MANILA, Philippines - Who was it who said, “If you want an ordered life, marry an accountant”?
An accountant’s work generally follows a certain seasonality, where the first quarter of the year — which is tax season — is the busiest. But it would be a mistake to think that there is nothing left for them to do the rest of the year.
“We do audit, advisory, and outsourcing such as payroll processing and other accounting services for our clients,” says Nelson Dinio of P & A (Punongbayan and Araullo), the Philippine member firm of Grant Thornton International.
Dinio is a partner in the Audit and Assurance Division and heads P&A’s Business Development Group. He also heads the firm’s Japan desk and is the partner-in-charge of the Calabarzon operations.
Whether it’s tax season or not, Dinio strictly follows a daily routine. He wakes up at 4 a.m. and starts work in the quiet of the early hours, answering clients’ email that he received the night before “so the client has a reply ready when they get to the office,” he explains.
He leaves his house in Cavite at 6 a.m. and is at the office in Makati by 7. He gets the more demanding part of his work done during his peak hours in the morning, so what’s left in the afternoon are routine matters. He makes sure his desk is clear when he leaves the office at 4:30 p.m. so he is home in time for dinner with his family at 6. He is in bed by 9 p.m.
He promotes a work-life balance even among his staff: “I tell them, if you do your work for eight hours, there is no need for overtime. If you sleep well for eight hours, when you wake up, your mind is fresh and you will be more efficient.” He is results-oriented, saying, “You have to trust your staff.”
“I recommend a routine that is consistent, because otherwise, it’s just stressful,” Dinio says. He does not believe in making his staff work overtime even during tax season, when fatigue due to lack of sleep can result in costly errors.
“If you have 150 clients, for example, they all have just one deadline for filing their tax return on April 15. In my mind, meeting the deadline is very basic, as well as ensuring the accuracy of the report. There is no room for material error. You can be sued for making a wrong report and it can damage your reputation. That is why it is so important to give the staff proper training. Once the client is satisfied with your service, they will refer you to other clients.”
Dinio graduated with a bachelor’s degree in accounting, magna cum laude, from Holy Angel University in Angeles, Pampanga. He joined P & A as junior staff shortly after he passed the CPA board exams with the third highest overall rating in 1998. He was seconded in the Grant Thornton office in Los Angeles where he spent two years, and obtained his US CPA license in 2005. He received his master’s in management with a clean pass rating for his thesis from AIM.
He was asked to head the Japan desk in charge of the Calabarzon operations after its Japanese director retired in 2012. It was difficult at the start since he did not have a Japanese staff. He now has four Japanese expats on his team. He was able to grow the business from five percent of the firm’s total revenue to 10 percent within the span of four years.

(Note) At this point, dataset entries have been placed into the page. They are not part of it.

(* ===== verification/InvocationProperties.v ===== *)
(** * Workers sharing a capability invocation

    What the lifecycle of the file Invocation guarantees to any number of interleaved
    workers over any store that keeps the promises of [InvocationStoreLaws]; the witnesses
    are runs over the two stores of the program.  The abstract object is a record with one
    sequence of versions, each made from the one before by an allowed [moves]. *)

From stdpp Require Import sorting.
From S2P Require Import Prelude Canonical Invocation InvocationStores.

(** ** The abstract object *)

(** One allowed change of a record; the fields that say where an attempt runs are the
    worker's choice. *)
Definition moves (i i' : CapabilityInvocation) : Prop :=
  exists impl driver conn attempt max_attempts,
    let j := route i impl driver conn attempt max_attempts in
    (exists ch now, transition_invocation j ch now = Some i') \/
    (exists o now, remote_outcome_transition (iv_remote_outcome i) o = true /\
                   i' = set_remote_outcome j o now).

(** The same version, up to those fields. *)
Definition agrees (i c : CapabilityInvocation) : Prop :=
  route i None None None 0 0 = route c None None None 0 0.

(** What a finished invocation reports. *)
Definition report (i : CapabilityInvocation) :=
  (iv_state i, iv_output i, iv_error i, iv_started_at i, iv_completed_at i).

(** What no operation changes. *)
Definition identity (i : CapabilityInvocation) :=
  (iv_id i, iv_capability_id i, iv_target i, (iv_execution_id i, iv_tool_call_id i, iv_details i)).

Lemma route_own i :
  route i (iv_implementation_id i) (iv_driver_kind i) (iv_connection_id i) (iv_attempt i)
    (iv_max_attempts i) = i.
Proof. by destruct i. Qed.

Lemma route_route i a b c d e a' b' c' d' e' :
  route (route i a b c d e) a' b' c' d' e' = route i a' b' c' d' e'.
Proof. done. Qed.

Lemma agrees_route i c a b d e f : agrees i c -> route i a b d e f = route c a b d e f.
Proof.
  intros H. rw -(route_route i None None None 0 0) H. done.
Qed.

Lemma transition_some i ch now i' :
  transition_invocation i ch now = Some i' ->
  invocation_transition (iv_state i) (ch_state ch) = true /\ iv_state i' = ch_state ch /\
  iv_revision i' = iv_revision i + 1 /\ identity i' = identity i.
Proof.
  unfold transition_invocation. intros H. destruct (invocation_transition _ _); [|done].
  simpl in H. repeat (crush_step_in H; try discriminate H); by injection H as <-.
Qed.

Lemma terminal_stays s s' : terminal_invocation s = true -> invocation_transition s s' = false.
Proof. by destruct s, s'. Qed.

Lemma moves_step i i' : moves i i' -> iv_revision i' = iv_revision i + 1 /\ identity i' = identity i.
Proof.
  intros (?&?&?&?&?&[(?&?&H)|(?&?&?&->)]); [|done]. by apply transition_some in H as (?&?&?&?).
Qed.

Lemma moves_id i i' : moves i i' -> iv_id i' = iv_id i.
Proof. intros [_ H]%moves_step. by injection H. Qed.

(** A finished invocation keeps its report. *)
Lemma moves_terminal i i' :
  terminal_invocation (iv_state i) = true -> moves i i' -> report i' = report i.
Proof.
  intros Ht (?&?&?&?&?&[(?&?&H)|(?&?&?&->)]); [|done].
  apply transition_some in H as (H&_). simpl in H. by rw terminal_stays in H.
Qed.

Lemma moves_agrees i c i' : agrees i c -> moves i i' -> moves c i'.
Proof.
  intros Ha (a&b&d&e&f&H). exists a, b, d, e, f. rw -(agrees_route _ _ _ _ _ _ _ Ha).
  assert (iv_remote_outcome c = iv_remote_outcome i) as ->; [|done].
  by apply (f_equal iv_remote_outcome) in Ha.
Qed.

Lemma own_moves i i' :
  (exists ch now, transition_invocation i ch now = Some i') \/
  (exists o now, remote_outcome_transition (iv_remote_outcome i) o = true /\
                 i' = set_remote_outcome i o now) -> moves i i'.
Proof.
  exists (iv_implementation_id i), (iv_driver_kind i), (iv_connection_id i), (iv_attempt i),
    (iv_max_attempts i). by rw route_own.
Qed.

Lemma transition_moves i ch now i' : transition_invocation i ch now = Some i' -> moves i i'.
Proof. intros H. apply own_moves. left. eauto. Qed.

Lemma routed_moves i a b c d e ch now i' :
  transition_invocation (route i a b c d e) ch now = Some i' -> moves i i'.
Proof. intros H. exists a, b, c, d, e. left. eauto. Qed.
(** ** A run *)

Definition waiting_execution : ExecutionRow := {|
  e_id := "e1"; e_agent_id := "agent"; e_task_id := Some "t"; e_branch_id := None;
  e_parent_execution_id := None; e_state := "WAITING"; e_wait_reason := Some "CONNECTION";
  e_revision := 4; e_owner_instance_id := None; e_lease_expires_at := None;
  e_lease_generation := 0; e_current_checkpoint_id := Some "k"; e_wait_expires_at := Some 100;
  e_completed_at := None; e_error := None; e_payload := JObj [("session_id", JStr "s")] |}.

Definition owned_task : TaskRow := {|
  t_id := "t"; t_status := "RUNNING"; t_wait_reasons := []; t_revision := 0;
  t_parent_task_id := None; t_task_horizon_at := None; t_review_horizon_at := None;
  t_payload := JObj [("session_id", JStr "s"); ("created_by", JStr "user")] |}.

Definition waiting_checkpoint : DurableExecutionCheckpoint := {|
  ck_id := "k"; ck_execution_id := "e1"; ck_execution_revision := 4; ck_session_id := "s";
  ck_iteration := 0; ck_wait_reason := "CONNECTION"; ck_task_id := Some "t"; ck_branch_id := None;
  ck_remaining := Some (Finite 50); ck_wait_expires_at := Some 100;
  ck_origin_client_id := Some "client"; ck_origin_connection_id := Some "K1";
  ck_transcript := []; ck_trace_id := None; ck_request_id := None |}.

Definition pending_call : CheckpointPendingInvocation := {|
  pd_ordinal := 0; pd_invocation_id := "inv"; pd_invocation_revision := 3; pd_tool_call_id := "call";
  pd_capability_id := "cap"; pd_capability_version := Some "1"; pd_request_fingerprint := Some "fp";
  pd_idempotency := IDEMPOTENT; pd_observed := Some IN_FLIGHT;
  pd_origin_client_id := Some "client"; pd_origin_connection_id := Some "K1" |}.

Definition parked_invocation : CapabilityInvocation := {|
  iv_id := "inv"; iv_capability_id := "cap"; iv_target := None; iv_execution_id := Some "e1";
  iv_tool_call_id := Some "call";
  iv_details := {| d_capability_version := Some "1"; d_request_fingerprint := Some "fp";
                   d_idempotency := IDEMPOTENT; d_owner_user_id := Some "user";
                   d_origin_client_id := Some "client"; d_rest := JNull |};
  iv_implementation_id := None; iv_driver_kind := None; iv_connection_id := Some "K1";
  iv_state := WAITING; iv_wait_reason := Some WAIT_CONNECTION;
  iv_remote_outcome := Some OUTCOME_UNKNOWN; iv_attempt := 1; iv_max_attempts := 1;
  iv_output := JNull; iv_error := None; iv_started_at := None; iv_updated_at := 0;
  iv_completed_at := None; iv_revision := 4 |}.
Definition terminal_projection (i : CapabilityInvocation)
    : bool * json * option string * option string * bool :=
  let error := error_fields (iv_error i) in
  let succeeded := bool_decide (iv_state i = COMPLETED) in
  (succeeded, iv_output i,
   if succeeded then None else error_text error "error_code" "code",
   if succeeded then None else error_text error "error_message" "message",
   if succeeded then false else py_bool (default (JBool false) (dict_get "retryable" error))).

(** The identity check that precedes a promotion; an absent column of the invocation is not
    compared. *)
Definition result_identity (i : CapabilityInvocation) (execution_id call : string) (r : ToolResultRow)
    : bool :=
  bool_decide (rs_invocation_id r = iv_id i) && bool_decide (rs_capability_id r = iv_capability_id i) &&
  match iv_execution_id i with Some x => bool_decide (x = execution_id) | None => true end &&
  match iv_tool_call_id i with Some c => bool_decide (c = call) | None => true end.

Definition load_committed_tool_result (execution_id call : string) (db : ResumeDB)
    : ResumeDB * result PlanError (option ToolResultRow) :=
  match rd_tool_results db !! (execution_id, call) with
  | None => (db, Ok None)
  | Some r =>
      if bool_decide (rs_commit_state r = COMMITTED_RESULT) then (db, Ok (Some r))
      else
        match rd_invocations db !! rs_invocation_id r with
        | None => (db, Ok None)
        | Some i =>
            if negb (result_identity i execution_id call r) then (db, Err (PlanFailed "ExecutionConflictError"))
            else if negb (bool_decide (iv_remote_outcome i = Some TERMINAL_COMMITTED)) then (db, Ok None)
            else
              let '(success, output, code, message, retryable) := terminal_projection i in
              let r' := {| rs_invocation_id := rs_invocation_id r; rs_capability_id := rs_capability_id r;
                           rs_success := success; rs_output := output; rs_error_code := code;
                           rs_error_message := message; rs_retryable := retryable;
                           rs_commit_state := COMMITTED_RESULT |} in
              (with_tool_results db (<[(execution_id, call) := r']> (rd_tool_results db)), Ok (Some r'))
        end
  end.
(** A write of the planner or of another transaction. *)
Definition any_write (env : nat -> Surroundings) (a b : ResumeDB) : Prop :=
  own_write a b \/ exists n, b = sr_db (env n) a \/ b = sr_later (env n) a.

(** Every run of the program, failed ones too, consists of such writes. *)
Definition writes_only {A} (m : Plan A) : Prop :=
  forall env n db, rtc (any_write env) db (m env n db).1.2.

Lemma writes_ret {A} (a : A) : writes_only (mret a).
Proof. intros env n db. apply rtc_refl. Qed.

Lemma writes_pure {A} (r : result PlanError A) : writes_only (pure_plan r).
Proof. intros env n db. apply rtc_refl. Qed.

Lemma writes_bind {A B} (m : Plan A) (k : A -> Plan B) :
  writes_only m -> (forall a, writes_only (k a)) -> writes_only (m ≫= k).
Proof.
  intros Hm Hk env n db. unfold mbind, plan_bind. specialize (Hm env n db).
  destruct (m env n db) as [[n' db'] [a|e]]; simpl in *; [|done].
  etransitivity; [exact Hm|apply Hk].
Qed.

Lemma writes_access {A} (f : Surroundings -> ResumeDB -> ResumeDB * result PlanError A) :
  (forall env n db, rtc (any_write env) db (f (env n) db).1) -> writes_only (access f).
Proof.
  intros Hf env n db. unfold access. specialize (Hf env n (sr_db (env n) db)).
  destruct (f _ _) as [db' r]; simpl in *.
  eapply rtc_l; [|exact Hf]. right. eauto.
Qed.

Lemma writes_load {A} (f : ResumeDB -> A) : writes_only (load f).
Proof. apply writes_access. intros. apply rtc_refl. Qed.

Lemma writes_observe {A} (f : Surroundings -> result PlanError A) : writes_only (observe f).
Proof. apply writes_access. intros. apply rtc_refl. Qed.

Lemma writes_require {A} (o : option A) code : writes_only (require_some o code).
Proof. destruct o; [apply writes_ret|apply writes_pure]. Qed.

#[export] Hint Resolve writes_ret writes_pure writes_bind writes_load writes_observe writes_require : assistant.

Lemma load_result_writes env execution_id call db :
  rtc (any_write env) db (load_committed_tool_result execution_id call db).1.
Proof.
  unfold load_committed_tool_result.
  destruct (rd_tool_results db !! _) as [r|] eqn:Er; [|apply rtc_refl].
  destruct (bool_decide _) eqn:Ec; [apply rtc_refl|].
  destruct (rd_invocations db !! _) as [i|] eqn:Ei; [|apply rtc_refl].
  destruct (negb _); [apply rtc_refl|].
  destruct (negb (bool_decide _)) eqn:Eo; [apply rtc_refl|]. breflect.
  apply rtc_once. left. assert (rs_commit_state r = PROVISIONAL) as Hp by by destruct (rs_commit_state r).
  pose proof (OwnPromotion db (execution_id, call) r i Er Hp Ei Eo) as H. unfold promoted in H.
  by destruct (terminal_projection i) as [[[[? ?] ?] ?] ?].
Qed.

Lemma report_written (db db' : ResumeDB) i s :
  db' = with_store db s -> current_at db i (iv_revision i - 1) -> wrote db db' i ->
  iv_remote_outcome i = Some TERMINAL_COMMITTED -> terminal_invocation (iv_state i) = true ->
  own_write db db'.
Proof.
  intros -> (cur & Hc & Hr) Hw Ho Ht. eapply OwnReport; [exact Hc|lia|exact Hw|done|done].
Qed.

(** Only the capability tables change. *)
Lemma commit_store db db' i r now o :
  commit_terminal db i r now = (db', o) -> exists s, db' = with_store db s.
Proof.
  unfold commit_terminal. intros H.
  repeat (crush_step_in H; try discriminate H); injection H as <- <-;
    try (eexists; symmetry; apply with_store_same);
    rename select (compare_and_set _ _ _ = _) into Hc; unfold compare_and_set in Hc; simpl in Hc;
    unfold lift_store_op in Hc; destruct (Sql.compare_and_set _ _ _); injection Hc as <- ?; eauto.
Qed.

Lemma reconcile_commit (db db' : ResumeDB) later connections id conn answer now o :
  reconcile db later connections id conn answer now = (db', o) ->
  db' = db \/ db' = later db \/
  exists i r, rr_status r = REC_TERMINAL /\ commit_terminal (later db) i r now = (db', o).
Proof.
  unfold reconcile. intros H.
  repeat (crush_step_in H; try discriminate H); try (injection H as <- <-; by auto); eauto 7.
Qed.

Lemma ask_client_writes id conn : writes_only (ask_client id conn).
Proof.
  apply writes_access. intros env n db. destruct (sr_connections _) as [c|]; [|apply rtc_refl].
  destruct (reconcile _ _ _ _ _ _ _) as [db' o] eqn:E. simpl.
  assert (Hl : any_write env db (sr_later (env n) db)) by (right; eauto).
  destruct (reconcile_commit _ _ _ _ _ _ _ _ _ E) as [->|[->|(i & r & Hs & Hc)]];
    [apply rtc_refl|by apply rtc_once|].
  destruct (commit_store _ _ _ _ _ _ Hc) as [s Hst].
  destruct (commit_terminal_cases db _ _ _ _ _ _ _ _ eq_refl eq_refl Hs Hc)
    as [r' i' Hi Hl' Heq|r' i' _ _ Hcur Hw Hrep|r' _ Heq|o Hn [Heq|Heq]];
    try (rw Heq; first [apply rtc_refl|by apply rtc_once]).
  eapply rtc_l; [exact Hl|]. apply rtc_once. left.
  eapply report_written; [exact Hst|done|done|by destruct Hrep|by eapply reports_terminal].
Qed.
#[export] Hint Resolve ask_client_writes : assistant.

Ltac writes := repeat first
  [ apply writes_bind; [|intros ?] | progress eauto with assistant nocore
  | case_match | apply writes_access; intros; first [apply rtc_refl|apply load_result_writes] ].

Lemma projection_writes execution_id x i : writes_only (require_committed_projection execution_id x i).
Proof. unfold require_committed_projection. writes. Qed.

Lemma load_invocation_writes id : writes_only (load_invocation id).
Proof. apply writes_access. intros. apply rtc_refl. Qed.
#[export] Hint Resolve projection_writes load_invocation_writes : assistant.

Lemma classify_writes execution_id x i user client conn :
  writes_only (classify execution_id x i user client conn).
Proof. unfold classify, reconcile_action. writes. Qed.

Lemma missing_writes execution_id ids ordered : writes_only (missing_calls execution_id ids ordered).
Proof. induction ordered; simpl; writes. Qed.
#[export] Hint Resolve classify_writes missing_writes : assistant.

Lemma plan_actions_writes execution_id pending user client conn :
  writes_only (plan_actions execution_id pending user client conn).
Proof. induction pending; simpl; unfold plan_action; writes. Qed.
#[export] Hint Resolve plan_actions_writes : assistant.

Lemma build_plan_writes execution_id checkpoint_id user client conn :
  writes_only (build_resume_plan execution_id checkpoint_id user client conn).
Proof.
  unfold build_resume_plan, locate_wait, validate_task, validate_budget, load_batch,
    validate_active_batch_coverage. writes.
Qed.

(** [planning_writes]: whatever other transactions run beside it and however it ends, planning a
    resume writes nothing but the promotion of provisional tool results whose invocation has
    committed a terminal outcome, with the success, output and error of the invocation, and the
    client's report of such an outcome, each one revision after the record it replaces: no
    claim, execution, task or budget. *)
Theorem planning_writes execution_id checkpoint_id user client conn env n db :
  rtc (any_write env) db (build_resume_plan execution_id checkpoint_id user client conn env n db).1.2.
Proof. apply build_plan_writes. Qed.

(** ** Inversion of a plan *)

Lemma plan_bind_ok {A B} (m : Plan A) (k : A -> Plan B) env n db n' db' b :
  (m ≫= k) env n db = (n', db', Ok b) ->
  exists n1 db1 a, m env n db = (n1, db1, Ok a) /\ k a env n1 db1 = (n', db', Ok b).
Proof.
  unfold mbind, plan_bind. destruct (m env n db) as [[n1 db1] [a|e]]; [|done]. eauto.
Qed.

Lemma ret_ok {A} (a : A) env n db n' db' b :
  (mret a : Plan A) env n db = (n', db', Ok b) -> a = b /\ db' = db.
Proof. by intros [= _ <- <-]. Qed.

Lemma pure_ok {A} (r : result PlanError A) env n db n' db' a :
  pure_plan r env n db = (n', db', Ok a) -> r = Ok a /\ db' = db.
Proof. by intros [= _ <- ->]. Qed.

Lemma reject_unless_ok b code env n db n' db' u :
  reject_unless b code env n db = (n', db', Ok u) -> b = true /\ db' = db.
Proof. intros [= _ <- H]. by destruct b. Qed.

“We started with 90 Japanese clients; now we have 230,”Dinio says. “These are Japanese companies all based in the Philippines.”
They have also given seminars to general managers of companies in Japan — in Tokyo in 2013 and in Osaka in 2015 — “for them to better understand doing business in the Philippines, and so they get to know about us even before they come to start their business here.”
Dinio was the lead partner of the special teams that won the 2015 and 2014 Founder’s Award, the highest form of recognition for team excellence in P & A. He was a support partner when his team won the same award in 2016. In 2009, he received the Primus Award, the highest form of recognition of individual excellence at P & A.
He admits that his first two years at P & A were a struggle: “I was not really planning to take up accounting. I am an entrepreneur at heart. But my father told me that I should have something to fall back on in case my business failed.”
As a young boy in Angeles, he delivered soft drinks to sari-sari stores. He raised quails and supplied quail eggs to balut vendors. He sold banana-cue to factory workers in his neighborhood.
“I sold halo-halo in the summer and arroz caldo during the rainy season,” he relates. “I just wanted to have my own money and not have to rely on my parents.”
These days, it is his wife Chona who is the entrepreneur in the family. Also a CPA, he asked her to quit her job so she could have time to take care of their kids: Hans, 13, and Hannah, seven. A good cook being Kapampangan, Chona started her own small food business, Hannah’s Kitchen, as well as a franchise of the Japanese fast food Samurai in Eastwood.
Dinio attributes his success to the support of his wife. “I think if you are happy, you will be successful. But even if you are successful, you may not necessarily be happy,” he says. “The stress at work will be there, but you need to protect something, which is your time.”